Qing Li, 23, of Baoji in northern China, hoped to become a first-year law student at the University of Washington’s law school. He had scheduled a visa appointment at the U.S. Embassy in Shenyang, China, but received a cancellation email a week before his appointment. In late July, he requested a one-year deferment of his program and was approved by the school the same day. Li said he didn’t want to take online classes. 

“The class interactions might not be a big issue for students who study math or computer science,” Li said. “But for law students, class participation is everything.”
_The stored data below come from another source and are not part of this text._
(** ** Rounding up *)

Lemma Math_ceil_div_spec (a b : Z) :
  0 < b → b * (Math_ceil_div a b - 1) < a ≤ b * Math_ceil_div a b.
Proof.
  intros Hb. unfold Math_ceil_div.
  pose proof (Z.div_mod (- a) b ltac:(lia)) as Hdm.
  pose proof (Z.mod_pos_bound (- a) b Hb) as Hm.
  nia.
Qed.

Lemma Math_ceil_div_unique (a b c : Z) :
  0 < b → b * (c - 1) < a ≤ b * c → Math_ceil_div a b = c.
Proof.
  intros Hb Hc. pose proof (Math_ceil_div_spec a b Hb). nia.
Qed.

End PlatformFacts.

(* ================================================================== *)
(** * The saved list *)
(* ================================================================== *)

Module SavedFacts.
Import Platform Model BookFinder Notions.

Lemma filter_key_others (id : string) (l : list book) :
  List.filter (λ b, negb (String.eqb (key b) id)) l = others id l.
Proof.
  unfold others. induction l as [|x l IH]; simpl; [done|].
  rewrite filter_cons. destruct (String.eqb_spec (key x) id) as [Heq|Hne]; simpl.
  - by rewrite decide_False by (intros ?; done).
  - by rewrite decide_True, IH by done.
Qed.

Lemma find_key_Some (id : string) (l : list book) :
  (∃ e, e ∈ l ∧ key e = id) →
  ∃ e, List.find (λ b, String.eqb (key b) id) l = Some e.
Proof.
  intros (e & Hin & Hk). induction l as [|x l IH]; [by apply elem_of_nil in Hin|].
  simpl. destruct (String.eqb_spec (key x) id) as [|Hne]; [by eexists|].
  apply IH. apply elem_of_cons in Hin as [->|]; done.
Qed.
Module OAuth20PKCE.
(** Table [OAuth20_PKCE]; [code_challenge], [code_challenge_method] and
    [access_token_expires_in] are never assigned by the flow and stay NULL. *)
Record t := Build {
  email : option string;
  twitter_id : option string;
  account_name : option string;
  date_created : option Z;
  access_token : option string;
  refresh_token : option string;
  state : option string;
  code_verifier : option string;
  last_token_refresh_date : option Z
}.
End OAuth20PKCE.

Module User.
(** Table [All_Users]. *)
Record t := Build {
  email : option string;
  twitter_id : option string;
  account_name : option string;
  password : option string;
  date_created : option Z
}.
End User.

Record tables := Tables {
  oauth10a_rows : list OAuth10a.t;
  pkce_rows : list OAuth20PKCE.t;
  user_rows : list User.t
}.

(** ** The relational store: constraints declared in [models.py] *)

Module Store.

Fixpoint has_dup (l : list string) : bool :=
  match l with
  | [] => false
  | x :: rest => existsb (String.eqb x) rest || has_dup rest
  end.

(** The values of a nullable column that are not NULL; NULLs never collide. *)
Definition non_null {A} (col : A -> option string) (rows : list A) : list string :=
  omap col rows.

Definition has_null {A} (col : A -> option string) (rows : list A) : bool :=
  existsb (fun r => match col r with None => true | Some _ => false end) rows.

(** The first violated constraint of a table, as the message of the
    [IntegrityError] that the flush raises. *)
Definition oauth10a_violation (rows : list OAuth10a.t) : option string :=
  if has_null OAuth10a.email rows
  then Some "NOT NULL constraint failed: OAuth10a_3Legged.email"
  else if has_dup (non_null OAuth10a.email rows)
  then Some "UNIQUE constraint failed: OAuth10a_3Legged.email"
  else if has_dup (map OAuth10a.twitter_id rows)
  then Some "UNIQUE constraint failed: OAuth10a_3Legged.twitter_id"
  else None.

Definition pkce_violation (rows : list OAuth20PKCE.t) : option string :=
  if has_null OAuth20PKCE.email rows
  then Some "NOT NULL constraint failed: OAuth20_PKCE.email"
  else if has_null OAuth20PKCE.code_verifier rows
  then Some "NOT NULL constraint failed: OAuth20_PKCE.code_verifier"
  else if has_dup (non_null OAuth20PKCE.email rows)
  then Some "UNIQUE constraint failed: OAuth20_PKCE.email"
  else if has_dup (non_null OAuth20PKCE.twitter_id rows)
  then Some "UNIQUE constraint failed: OAuth20_PKCE.twitter_id"
  else None.

Definition user_violation (rows : list User.t) : option string :=
  if has_null User.email rows
  then Some "NOT NULL constraint failed: All_Users.email"
  else if has_null User.account_name rows
  then Some "NOT NULL constraint failed: All_Users.account_name"
  else if has_null User.password rows
  then Some "NOT NULL constraint failed: All_Users.password"
  else if has_dup (non_null User.email rows)
  then Some "UNIQUE constraint failed: All_Users.email"
  else if has_dup (non_null User.twitter_id rows)
  then Some "UNIQUE constraint failed: All_Users.twitter_id"
  else if has_dup (non_null User.account_name rows)
  then Some "UNIQUE constraint failed: All_Users.account_name"
  else None.

Definition violation (t : tables) : option string :=
  match oauth10a_violation (oauth10a_rows t) with
  | Some m => Some m
  | None =>
      match pkce_violation (pkce_rows t) with
      | Some m => Some m
      | None => user_violation (user_rows t)
      end
  end.

(** [query.filter_by(...).first()]: the first matching row and its position. *)
Fixpoint first_from {A} (i : nat) (p : A -> bool) (rows : list A) : option (nat * A) :=
  match rows with
  | [] => None
  | r :: rest => if p r then Some (i, r) else first_from (S i) p rest
  end.

Definition first {A} (p : A -> bool) (rows : list A) : option (nat * A) :=
  first_from 0 p rows.

(** Equality of a column value with a Python value that may be [None]; a
    comparison with NULL selects no row. *)
Definition col_eq (a b : option string) : bool :=
  match a, b with
  | Some x, Some y => String.eqb x y
  | _, _ => false
  end.

End Store.

(** ** The write-only secret of [OAuth10a] *)

Module Credential.
Section Werkzeug.
(** [werkzeug.security.generate_password_hash], as a function of the salt
    it draws and of the password, and [check_password_hash]. *)
Variable generate_password_hash : string -> string -> string.
Variable check_password_hash : string -> string -> bool.

(** Reading [self.oauth_token_secret_hash]. *)
Definition oauth_token_secret_hash (self : OAuth10a.t) : exn + string :=
  inl (AttributeError "oauth_token_secret is not a readable attribute").

(** [self.oauth_token_secret_hash = oauth_token_secret]. *)
Definition set_oauth_token_secret_hash (salt : string) (self : OAuth10a.t)
           (oauth_token_secret : string) : OAuth10a.t :=
  OAuth10a.Build (OAuth10a.email self) (OAuth10a.twitter_id self) (OAuth10a.account_name self)
                 (OAuth10a.date_created self) (OAuth10a.last_token_refresh_date self)
                 (OAuth10a.oauth_verifier self) (OAuth10a.oauth_token self)
                 (generate_password_hash salt oauth_token_secret)
                 (OAuth10a.previous_twitter_account_info self).

(** [self.check_token_secret(oauth_token_secret)]. *)
Definition check_token_secret (self : OAuth10a.t) (oauth_token_secret : string) : bool :=
  check_password_hash (OAuth10a.oauth_token_secret self) oauth_token_secret.

End Werkzeug.
End Credential.

(** ** The environment of a request *)

(** How an outbound call is authenticated. *)
Inductive auth :=
| OAuth1 (client_key client_secret : string)
         (resource_owner_key resource_owner_secret verifier : option string)
| BasicAuth (credentials : string)
| BearerAuth (access_token : string).

Record http_call := HttpCall {
  method : string;
  url : string;
  authz : auth;
  form : list (string * string)
}.

Record http_reply := HttpReply {
  status_code : Z;
  reason : string;
  text : string
}.

(** The values read from [instance/config.py] and [app.config]. *)
Record config := Config {
  API_AKA_CONSUMER_KEY : string;
  API_AKA_CONSUMER_KEY_SECRET : string;
  APP_CONSUMER_KEY : string;
  APP_CONSUMER_SECRET : string;
  ACCESS_TOKEN_URL : string;
  CLIENT_ID_AKA_CONSUMER_KEY : string;
  CLIENT_ID_AKA_CONSUMER_KEY_SECRET : string;
  REDIRECT_URI : string
}.

(** Everything a request reads but does not own: the remote API (its answer
    to the n-th outbound call, a reply or a transport exception), the
    system entropy, the clock, the instance folder, the configuration and
    the library codecs. *)
Record env := Env {
  remote : nat -> http_call -> exn + http_reply;
  entropy : nat -> nat;
  clock : Z;
  read_file : string -> option string;
  instance_path : string;
  cfg : config;
  json_loads : string -> option json;
  json_dumps : json -> string;
  parse_qsl : string -> gmap string string;
  strftime : Z -> string
}.

(** What a request can change: the outbound call log, the Flask session,
    the committed tables, the unit of work of the SQLAlchemy session (the
    tables as they would be after a flush, [None] when nothing is pending),
    the flashed messages, the values yielded so far by a generator and the
    number of entropy draws. *)
Record world := World {
  http_log : list http_call;
  session : gmap string string;
  committed : tables;
  pending : option tables;
  flashes : list (string * string);
  yielded : list string;
  drawn : nat
}.

(** What a view returns. *)
Inductive response :=
| RenderTemplate (template : string) (context : list (string * json))
| Redirect (endpoint : string).

(** ** State and exceptions *)

Inductive result (A : Type) :=
| Ok (a : A)
| Raise (e : exn).
Arguments Ok {A} a.
Arguments Raise {A} e.

Definition M (A : Type) : Type := world -> result A * world.

Definition ret {A} (a : A) : M A := fun w => (Ok a, w).

Definition raise {A} (e : exn) : M A := fun w => (Raise e, w).

Definition bind {A B} (c : M A) (k : A -> M B) : M B :=
  fun w =>
    match c w with
    | (Ok a, w') => k a w'
    | (Raise e, w') => (Raise e, w')
    end.

(** [try: body except Exception as e: handler]. *)
Definition try_except {A} (body : M A) (handler : exn -> M A) : M A :=
  fun w =>
    match body w with
    | (Ok a, w') => (Ok a, w')
    | (Raise e, w') => handler e w'
    end.

Notation "'do' x <- c ; k" := (bind c (fun x => k))
  (at level 10, x name, c at level 100, k at level 200,
   format "'[v' 'do'  x  <-  c ; '/' k ']'").
Notation "'run' c ; k" := (bind c (fun _ => k))
  (at level 10, c at level 100, k at level 200,
   format "'[v' 'run'  c ; '/' k ']'").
He also worried about 15-hour time differences between China and Seattle, which could have meant watching lectures between midnight and dawn.

Another first-year law student at the University of Minnesota, Ethan Cheng, 22, of Beijing, China, had scheduled three visa appointments, but all were canceled by the U.S. Embassy. Early this month, he even paid about $300 for a scalper to schedule a visa appointment.

“I gave up,” said Cheng, who deferred his program for one semester. “I'm willing to bring personal protective equipment with me and take the precaution to attend the school this autumn. But without a visa, I’m not able to go to school.”